About this exercise
Among the lines below, count those with "discriminate". Give only the number.

══ Material shown

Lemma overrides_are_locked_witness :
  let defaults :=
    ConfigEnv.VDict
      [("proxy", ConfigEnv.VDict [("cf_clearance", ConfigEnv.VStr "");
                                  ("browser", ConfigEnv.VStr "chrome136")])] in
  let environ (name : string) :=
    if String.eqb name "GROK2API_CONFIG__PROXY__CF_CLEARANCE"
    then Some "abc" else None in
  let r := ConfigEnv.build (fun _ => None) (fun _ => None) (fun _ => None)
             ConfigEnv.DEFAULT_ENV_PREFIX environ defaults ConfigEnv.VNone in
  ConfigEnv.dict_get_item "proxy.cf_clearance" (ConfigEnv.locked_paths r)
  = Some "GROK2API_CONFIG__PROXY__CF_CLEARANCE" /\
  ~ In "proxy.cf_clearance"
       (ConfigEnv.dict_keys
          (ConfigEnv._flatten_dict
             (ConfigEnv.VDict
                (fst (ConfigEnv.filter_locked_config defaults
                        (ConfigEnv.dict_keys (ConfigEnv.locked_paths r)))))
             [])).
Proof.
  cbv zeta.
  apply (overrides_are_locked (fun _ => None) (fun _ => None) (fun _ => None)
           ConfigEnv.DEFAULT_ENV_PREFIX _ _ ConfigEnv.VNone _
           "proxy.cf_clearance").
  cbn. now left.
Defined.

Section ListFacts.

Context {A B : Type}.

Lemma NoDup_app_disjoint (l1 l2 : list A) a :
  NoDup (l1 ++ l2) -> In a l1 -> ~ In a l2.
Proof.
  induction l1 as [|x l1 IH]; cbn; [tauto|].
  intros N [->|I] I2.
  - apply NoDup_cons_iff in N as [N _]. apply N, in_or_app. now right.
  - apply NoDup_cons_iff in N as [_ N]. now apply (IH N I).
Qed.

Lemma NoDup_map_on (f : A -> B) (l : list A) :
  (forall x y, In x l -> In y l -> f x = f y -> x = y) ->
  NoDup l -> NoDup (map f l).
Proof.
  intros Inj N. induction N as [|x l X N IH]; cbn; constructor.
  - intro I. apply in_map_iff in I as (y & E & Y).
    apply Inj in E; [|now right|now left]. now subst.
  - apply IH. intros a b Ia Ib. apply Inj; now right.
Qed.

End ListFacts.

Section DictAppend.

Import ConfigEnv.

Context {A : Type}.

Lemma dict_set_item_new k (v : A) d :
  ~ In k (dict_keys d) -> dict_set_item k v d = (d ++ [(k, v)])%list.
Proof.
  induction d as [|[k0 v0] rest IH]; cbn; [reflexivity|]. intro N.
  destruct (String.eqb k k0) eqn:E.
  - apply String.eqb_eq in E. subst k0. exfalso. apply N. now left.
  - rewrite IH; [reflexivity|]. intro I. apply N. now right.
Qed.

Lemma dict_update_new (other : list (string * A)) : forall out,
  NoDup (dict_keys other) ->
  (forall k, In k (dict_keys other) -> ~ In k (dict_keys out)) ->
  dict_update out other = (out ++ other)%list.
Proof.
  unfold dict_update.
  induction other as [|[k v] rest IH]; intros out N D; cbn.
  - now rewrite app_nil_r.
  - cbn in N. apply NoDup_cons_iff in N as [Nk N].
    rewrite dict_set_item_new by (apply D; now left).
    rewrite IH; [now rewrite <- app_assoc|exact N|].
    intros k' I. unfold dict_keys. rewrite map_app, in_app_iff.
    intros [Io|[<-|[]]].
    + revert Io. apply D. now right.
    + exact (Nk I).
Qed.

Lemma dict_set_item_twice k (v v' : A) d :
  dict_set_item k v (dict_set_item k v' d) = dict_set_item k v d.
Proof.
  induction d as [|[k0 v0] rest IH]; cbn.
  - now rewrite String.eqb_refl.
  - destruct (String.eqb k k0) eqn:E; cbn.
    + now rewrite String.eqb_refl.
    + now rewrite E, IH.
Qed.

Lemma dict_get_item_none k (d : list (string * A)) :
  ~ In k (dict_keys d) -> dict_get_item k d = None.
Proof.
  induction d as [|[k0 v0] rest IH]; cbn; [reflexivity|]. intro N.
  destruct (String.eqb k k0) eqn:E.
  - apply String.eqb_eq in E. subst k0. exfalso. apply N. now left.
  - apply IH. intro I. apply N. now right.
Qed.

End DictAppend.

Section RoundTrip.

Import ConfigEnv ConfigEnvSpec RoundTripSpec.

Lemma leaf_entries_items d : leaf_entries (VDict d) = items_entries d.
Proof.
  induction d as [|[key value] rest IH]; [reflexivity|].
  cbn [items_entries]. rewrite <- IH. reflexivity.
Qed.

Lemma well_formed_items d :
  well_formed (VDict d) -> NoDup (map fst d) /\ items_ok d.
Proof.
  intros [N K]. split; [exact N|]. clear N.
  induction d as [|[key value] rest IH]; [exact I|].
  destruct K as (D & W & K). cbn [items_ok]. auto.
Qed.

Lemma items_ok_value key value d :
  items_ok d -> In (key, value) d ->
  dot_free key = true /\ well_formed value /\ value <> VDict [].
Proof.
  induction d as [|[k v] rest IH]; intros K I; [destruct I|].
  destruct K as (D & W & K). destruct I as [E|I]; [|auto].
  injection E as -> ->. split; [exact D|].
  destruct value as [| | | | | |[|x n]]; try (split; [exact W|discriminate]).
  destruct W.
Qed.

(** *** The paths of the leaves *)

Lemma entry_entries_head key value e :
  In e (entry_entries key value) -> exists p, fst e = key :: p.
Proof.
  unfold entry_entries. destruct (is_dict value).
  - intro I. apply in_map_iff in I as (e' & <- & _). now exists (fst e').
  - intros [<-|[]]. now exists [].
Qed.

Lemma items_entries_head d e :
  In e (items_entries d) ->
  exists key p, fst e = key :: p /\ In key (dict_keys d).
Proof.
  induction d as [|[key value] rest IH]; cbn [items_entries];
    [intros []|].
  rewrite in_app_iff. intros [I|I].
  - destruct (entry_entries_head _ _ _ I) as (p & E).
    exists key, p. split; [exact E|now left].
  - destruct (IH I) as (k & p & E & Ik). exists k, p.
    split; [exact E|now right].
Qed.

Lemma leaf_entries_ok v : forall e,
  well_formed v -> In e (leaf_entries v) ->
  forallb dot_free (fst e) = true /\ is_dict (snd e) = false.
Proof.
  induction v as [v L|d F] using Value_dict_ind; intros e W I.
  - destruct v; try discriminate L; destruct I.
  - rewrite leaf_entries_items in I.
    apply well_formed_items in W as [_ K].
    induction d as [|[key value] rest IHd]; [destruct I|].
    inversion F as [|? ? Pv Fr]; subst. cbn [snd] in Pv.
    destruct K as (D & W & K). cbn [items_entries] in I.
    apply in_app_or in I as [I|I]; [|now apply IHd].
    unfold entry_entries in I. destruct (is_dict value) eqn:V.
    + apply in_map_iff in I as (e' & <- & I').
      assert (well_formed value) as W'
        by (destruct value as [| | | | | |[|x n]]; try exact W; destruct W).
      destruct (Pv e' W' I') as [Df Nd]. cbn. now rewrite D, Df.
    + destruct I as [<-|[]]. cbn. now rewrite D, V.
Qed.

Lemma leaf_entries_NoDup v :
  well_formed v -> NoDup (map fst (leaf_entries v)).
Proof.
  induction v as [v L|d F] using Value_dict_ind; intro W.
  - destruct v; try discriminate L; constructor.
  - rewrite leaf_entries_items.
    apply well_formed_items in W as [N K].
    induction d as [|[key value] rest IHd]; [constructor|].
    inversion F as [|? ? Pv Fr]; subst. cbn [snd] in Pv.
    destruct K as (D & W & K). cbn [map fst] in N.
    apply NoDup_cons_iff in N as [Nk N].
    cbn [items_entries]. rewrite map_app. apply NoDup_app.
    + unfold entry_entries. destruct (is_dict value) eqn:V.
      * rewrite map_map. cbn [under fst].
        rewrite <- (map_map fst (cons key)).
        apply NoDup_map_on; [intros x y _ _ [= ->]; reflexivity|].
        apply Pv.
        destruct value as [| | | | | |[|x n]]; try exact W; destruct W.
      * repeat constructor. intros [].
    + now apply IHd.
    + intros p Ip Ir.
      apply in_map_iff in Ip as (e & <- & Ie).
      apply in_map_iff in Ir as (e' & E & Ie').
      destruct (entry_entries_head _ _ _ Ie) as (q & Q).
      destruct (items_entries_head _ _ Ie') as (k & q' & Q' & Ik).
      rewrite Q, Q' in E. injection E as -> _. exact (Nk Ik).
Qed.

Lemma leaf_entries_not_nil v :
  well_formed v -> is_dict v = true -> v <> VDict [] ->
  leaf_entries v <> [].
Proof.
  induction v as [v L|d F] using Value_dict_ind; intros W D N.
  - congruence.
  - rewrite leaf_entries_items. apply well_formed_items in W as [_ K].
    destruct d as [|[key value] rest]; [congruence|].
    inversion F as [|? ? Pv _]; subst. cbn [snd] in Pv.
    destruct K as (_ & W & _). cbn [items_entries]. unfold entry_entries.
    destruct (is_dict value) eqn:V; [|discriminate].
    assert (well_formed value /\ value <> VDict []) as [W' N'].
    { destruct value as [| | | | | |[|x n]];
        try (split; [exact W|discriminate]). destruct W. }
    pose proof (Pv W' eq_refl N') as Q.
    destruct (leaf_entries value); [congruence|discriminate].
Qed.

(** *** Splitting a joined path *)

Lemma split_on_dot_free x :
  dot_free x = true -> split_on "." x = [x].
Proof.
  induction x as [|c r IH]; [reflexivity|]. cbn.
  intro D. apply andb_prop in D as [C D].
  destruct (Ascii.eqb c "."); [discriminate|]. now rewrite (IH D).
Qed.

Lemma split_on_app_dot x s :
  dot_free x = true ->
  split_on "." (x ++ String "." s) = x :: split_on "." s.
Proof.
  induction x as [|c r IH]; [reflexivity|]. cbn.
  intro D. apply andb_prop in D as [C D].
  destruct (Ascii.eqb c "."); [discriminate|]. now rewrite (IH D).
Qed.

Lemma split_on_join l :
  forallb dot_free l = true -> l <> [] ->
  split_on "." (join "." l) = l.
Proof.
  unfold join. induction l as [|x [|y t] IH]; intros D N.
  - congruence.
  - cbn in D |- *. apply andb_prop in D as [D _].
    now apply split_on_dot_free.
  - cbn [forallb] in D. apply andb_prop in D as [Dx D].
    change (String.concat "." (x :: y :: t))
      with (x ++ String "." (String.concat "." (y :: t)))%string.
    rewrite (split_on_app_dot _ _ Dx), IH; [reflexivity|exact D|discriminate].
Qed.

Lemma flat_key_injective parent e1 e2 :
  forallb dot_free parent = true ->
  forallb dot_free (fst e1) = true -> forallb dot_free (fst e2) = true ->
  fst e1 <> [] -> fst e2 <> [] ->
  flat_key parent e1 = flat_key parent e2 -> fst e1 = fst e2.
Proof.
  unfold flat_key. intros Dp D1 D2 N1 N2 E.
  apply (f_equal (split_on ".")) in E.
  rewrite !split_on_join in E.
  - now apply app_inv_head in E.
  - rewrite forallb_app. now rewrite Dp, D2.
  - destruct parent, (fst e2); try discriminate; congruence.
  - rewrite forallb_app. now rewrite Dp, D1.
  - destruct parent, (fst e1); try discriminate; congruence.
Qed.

════

Your solution
11